Ryan Cottrell is a father of two who teachers history at Fairland Public Schools. He says he agrees with a proposed Oklahoma bill dubbed the "Common Sense Zero Tolerance Act." Which would prevent school children in the state from being suspended from making a gun out of breakfast pastries. 

"Students need to be at school to learn, so if they are removed from school and they can't learn from maybe doing something with a Poptart, you know if they can be here that's the best," Cottrell said.
 
And even though this proposed legislation is being nicknamed the "Pastry Gun Bill" it involves other things besides just Poptarts.

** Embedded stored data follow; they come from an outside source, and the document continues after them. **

(** * Verification of the S3 image-compression Lambda handler

    Shallow embedding of [lambda/image_compression.py].

    The handler is sequential Python that talks to three outside
    services (the S3 client, the Pillow codec, the DynamoDB table) and
    lets every exception escape.  It is embedded as a state-and-exception
    monad over an arbitrary world; every call to a service is recorded,
    together with its outcome, in a chronological trace. *)

From Stdlib Require Import ZArith List String Ascii Bool Lia.
From Stdlib Require Import QArith Qround Qabs Qfield Lqa.
From Stdlib Require Strings.Byte.
From Stdlib Require Import DecimalString.
Import ListNotations.

Local Open Scope string_scope.
Local Open Scope Z_scope.

(** ** Python strings: the two operations used on the object key *)

Module PyStr.

(** [s.rfind(c)]: the highest index at which the character [c] occurs
    in [s], or [-1] when it does not occur. *)
Fixpoint rfind (c : ascii) (s : string) : Z :=
  match s with
  | EmptyString => -1
  | String a s' =>
      let r := rfind c s' in
      if 0 <=? r then r + 1
      else if Ascii.eqb a c then 0 else -1
  end.

(** [s[i:]] for a non-negative index [i]. *)
Fixpoint drop (n : nat) (s : string) : string :=
  match n, s with
  | O, _ => s
  | S _, EmptyString => EmptyString
  | S n', String _ s' => drop n' s'
  end.

Definition slice_from (i : Z) (s : string) : string := drop (Z.to_nat i) s.

(** [c in s]. *)
Fixpoint contains (c : ascii) (s : string) : bool :=
  match s with
  | EmptyString => false
  | String a s' => Ascii.eqb a c || contains c s'
  end.

(** [s.endswith(c)], for a one-character [c]. *)
Fixpoint ends_with (c : ascii) (s : string) : bool :=
  match s with
  | EmptyString => false
  | String a EmptyString => Ascii.eqb a c
  | String _ s' => ends_with c s'
  end.

End PyStr.

(** Modelled from the spec: [os.path.basename] belongs to Python's
    standard library, not to this repository.  The spec calls its result
    "the final path segment"; on the POSIX runtime of the handler it is
    [p[p.rfind('/') + 1:]], which is what is written here. *)
Definition basename (p : string) : string :=
  let i := PyStr.rfind "/"%char p + 1 in
  PyStr.slice_from i p.

(** ** Pillow: the size computed by [Image.thumbnail]

    Pillow is a third-party codec, not part of this repository.  The
    handler depends on three things it does: decoding, the shrink-to-fit
    size computation of [thumbnail], and encoding.  Decoding, resampling
    and encoding stay abstract (see [Services] below); the size
    computation is written out, with Python's floats read as exact
    rationals. *)

Module Pillow.

Local Open Scope Q_scope.

(** Modelled from the spec: the rounding helper of [Image.thumbnail],
    which is Pillow's.  It is
    [max(min(math.floor(number), math.ceil(number), key=key), 1)];
    Python's [min] keeps its first argument unless the key of the
    second one is strictly smaller. *)
Definition round_aspect (number : Q) (key : Z -> Q) : Z :=
  let lo := Qfloor number in
  let hi := Qceiling number in
  Z.max (if Qle_bool (key lo) (key hi) then lo else hi) 1.

(** Modelled from the spec: the part of [Image.thumbnail] that picks the
    final size is Pillow's, not this repository's.  The spec describes it
    as "scale down, preserving aspect ratio, such that both dimensions
    are <= 1024 pixels (no upscaling if already smaller)"; this is
    Pillow's [preserve_aspect_ratio], which returns [None] when the
    image already fits the requested box. *)
Definition preserve_aspect_ratio
    (provided_size : Z * Z) (width height : Z) : option (Z * Z) :=
  let '(x, y) := provided_size in
  if ((x >=? width) && (y >=? height))%Z then None
  else
    let aspect := inject_Z width / inject_Z height in
    if Qle_bool aspect (inject_Z x / inject_Z y) then
      Some (round_aspect (inject_Z y * aspect)
              (fun n => Qabs (aspect - inject_Z n / inject_Z y)),
            y)
    else
      Some (x,
            round_aspect (inject_Z x / aspect)
              (fun n => if (n =? 0)%Z then 0
                        else Qabs (aspect - inject_Z x / inject_Z n))).

(** The size of the image once [thumbnail(provided_size)] has run. *)
Definition thumbnail_size
    (provided_size : Z * Z) (width height : Z) : Z * Z :=
  match preserve_aspect_ratio provided_size width height with
  | None => (width, height)
  | Some final_size => final_size
  end.

End Pillow.

(** ** Data model *)

Definition bytes : Type := list Byte.byte.

(** The failures the spec names, and any other Python exception. *)
Inductive Exception : Type :=
| DecodeError
| StoreReadError
| StoreWriteError
| SchemaError
| OtherException (name : string).

(** The invocation input: [event['Records'][i]['s3']['object']['key']] and
    [event['Records'][i]['s3']['bucket']['name']]. *)
Module S3Event.
Record Object := { key : string }.
Record Bucket := { name : string }.
Record S3 := { object : Object; bucket : Bucket }.
Record Record_ := { s3 : S3 }.
Record Event := { Records : list Record_ }.

Definition notification (bucket_name object_key : string) : Record_ :=
  {| s3 := {| object := {| key := object_key |};
              bucket := {| name := bucket_name |} |} |}.
End S3Event.

(** The response of [s3.get_object], with its body already read. *)
Record S3Object := {
  Body : bytes;
  ContentType : string;
  ContentLength : Z
}.

(** A decoded Pillow image: detected format, [(width, height)], raster. *)
Record Image := {
  format : string;
  size : Z * Z;
  im : bytes
}.

Definition width (image : Image) : Z := fst (size image).
Definition height (image : Image) : Z := snd (size image).

(** The item written to the [ImageMetadata] table. *)
Record Item := {
  imageId : string;
  sourceBucket : string;
  sourceKey : string;
  destBucket : string;
  destKey : string;
  contentType : string;
  sizeOriginal : Z;
  resizedAt : string
}.

(** One call to a store, and how it ended. *)
Inductive Call : Type :=
| GetObject (Bucket Key : string)
| PutObject (Bucket Key : string) (Body : bytes) (ContentType : string)
| PutItem (item : Item).

Inductive Outcome : Type :=
| Returned
| Raised (e : Exception).

Definition Entry : Type := Call * Outcome.

Definition outcome_of {A : Type} (r : Exception + A) : Outcome :=
  match r with
  | inl e => Raised e
  | inr _ => Returned
  end.

(** ** The outside services

    [World] is whatever the stores, the random generator and the clock
    hold; a call may change it whether it returns or raises.  The fields
    stand for [s3.get_object(Bucket, Key)] with the body read,
    [s3.put_object(Bucket, Key, Body, ContentType)],
    [metadata_table.put_item(Item)], [str(uuid.uuid4())],
    [datetime.utcnow().isoformat()], [Image.open], the resampling done
    inside [thumbnail], and [image.save(buffer, format, optimize,
    quality)] returning the bytes written to the buffer. *)
Class Services (World : Type) := {
  s3_get_object :
    string -> string -> World -> (Exception + S3Object) * World;
  s3_put_object :
    string -> string -> bytes -> string -> World -> (Exception + unit) * World;
  table_put_item : Item -> World -> (Exception + unit) * World;
  uuid4 : World -> string * World;
  utcnow_isoformat : World -> string * World;
  Image_open : bytes -> Exception + Image;
  Image_resize : Image -> Z * Z -> bytes;
  Image_save : Image -> string -> bool -> Z -> Exception + bytes
}.

(** ** The handler's monad: world, trace of store calls, exceptions *)

Record State (World : Type) := mkState {
  world : World;
  trace : list Entry
}.
Arguments mkState {World} _ _.
Arguments world {World} _.
Arguments trace {World} _.

Definition M (World A : Type) : Type :=
  State World -> (Exception + A) * State World.

Definition ret {World A : Type} (a : A) : M World A :=
  fun s => (inr a, s).

Definition bind {World A B : Type}
    (m : M World A) (k : A -> M World B) : M World B :=
  fun s =>
    match m s with
    | (inr a, s') => k a s'
    | (inl e, s') => (inl e, s')
    end.

Declare Scope handler_scope.
Delimit Scope handler_scope with handler.
Notation "x <- m ;; k" := (bind m (fun x => k))
  (at level 100, m at next level, right associativity) : handler_scope.
Notation "m ;; k" := (bind m (fun _ => k))
  (at level 100, right associativity) : handler_scope.
Local Open Scope handler_scope.

(** A pure library call that may raise. *)
Definition lift {World A : Type} (r : Exception + A) : M World A :=
  fun s => (r, s).

(** A call to a store: the world moves on and the call is appended to the
    trace with its outcome. *)
Definition store_call {World A : Type}
    (c : Call) (f : World -> (Exception + A) * World) : M World A :=
  fun s =>
    let '(r, w') := f (world s) in
    (r, mkState w' (trace s ++ [(c, outcome_of r)])).

(** A call that reads the generator or the clock. *)
Definition ambient {World A : Type} (f : World -> A * World) : M World A :=
  fun s =>
    let '(a, w') := f (world s) in
    (inr a, mkState w' (trace s)).

(** [for x in xs: body(x)]. *)
Fixpoint for_each {World A : Type}
    (body : A -> M World unit) (xs : list A) : M World unit :=
  match xs with
  | [] => ret tt
  | x :: xs' => body x ;; for_each body xs'
  end.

It includes children drawing guns on their notebook spirals, sporting pro-Second Amendment clothing; even bringing toy guns to school, or making gun gestures and sounds with their hands.

"I think that kids are allowed to make mistakes without it ending their academic career," said Fairland Public School Superintendent Mark Alexander.
 
Alexander says that even though he agrees with the sentiment behind the proposed legislation; that it would prevent schools in Oklahoma from making their own decisions on how to best deal with their kids. 

"When it does happen, we don't want legislation that says we can't react to it,"Alexander said.

But State Representative Sally Kern who introduced the bill says that some school districts have policies that are too strict or inflexible. And that's why she thinks its needed here in Oklahoma.
 
"No real harm is occurring, or going to occur, why in the world are we in a sense abusing our children like this," Kern said.
 
But for teachers and parents like Cottrell, often times situations like this can be prevented before students even enter the classroom door. 

"If you can teach your kids about guns and what they mean, then as a parent, that's our job as well," Cottrell said. 

The bill has only been introduced this week, but if it does pass the Oklahoma State House and Senate, it would aim to take effect in July 2014.

Find a Copy of the Introduced Bill Below: 

state of Oklahoma

2nd session of the 54th legislature (2014)

house bill 2351 by: kern

as introduced

an act relating to schools; creating the common sense zero tolerance act; prohibiting school districts from punishing students for certain actions; listing actions; providing for codification; providing for noncodification; providing an effective date; and declaring an emergency.

Be it enacted by the people of the state of Oklahoma:

section 1. New law a new section of law not to be codified in the Oklahoma statutes reads as follows:

this act shall be known and may be cited as the "common sense zero tolerance act".

Section 2. New law a new section of law to be codified in the Oklahoma statutes as section 24-101.5 of title 70, unless there is created a duplication in numbering, reads as follows:

no school district, school administrator, teacher or other school employee shall punish, humiliate, intimidate, be condescending to, or bully a student, including suspension of the student as authorized pursuant to section 24-101.3 of title 70 of the Oklahoma statutes, as a result of any of the following actions by the student:

1. Brandishing a pastry or other food which is partially consumed in such a way that the remnant resembles a weapon;

2. Possession of a toy weapon which is five (5) inches or less;

3. Possession of a toy weapon made of plastic or wood snap-together building blocks;

4. Using a finger or hand to simulate a weapon;

5. Vocalizing imaginary firearms or munitions;

6. Wearing articles of clothing or accessories that support or advance second amendment rights or organizations. If a school requires students to wear uniforms, the provisions of this paragraph shall not be interpreted to supersede the uniform policy of the school;

7. Drawing a picture of, creating or possessing an image of, a firearm, military vehicle, aircraft or weapon or any object that supports second amendment rights or constitutional freedoms; or

8. Using a pencil, pen or other writing utensil to simulate a weapon.

Section 3. This act shall become effective July 1, 2014.

Section 4. It being immediately necessary for the preservation of the public peace, health and safety, an emergency is hereby declared to exist, by reason whereof this act shall take effect and be in full force from and after its passage and approval.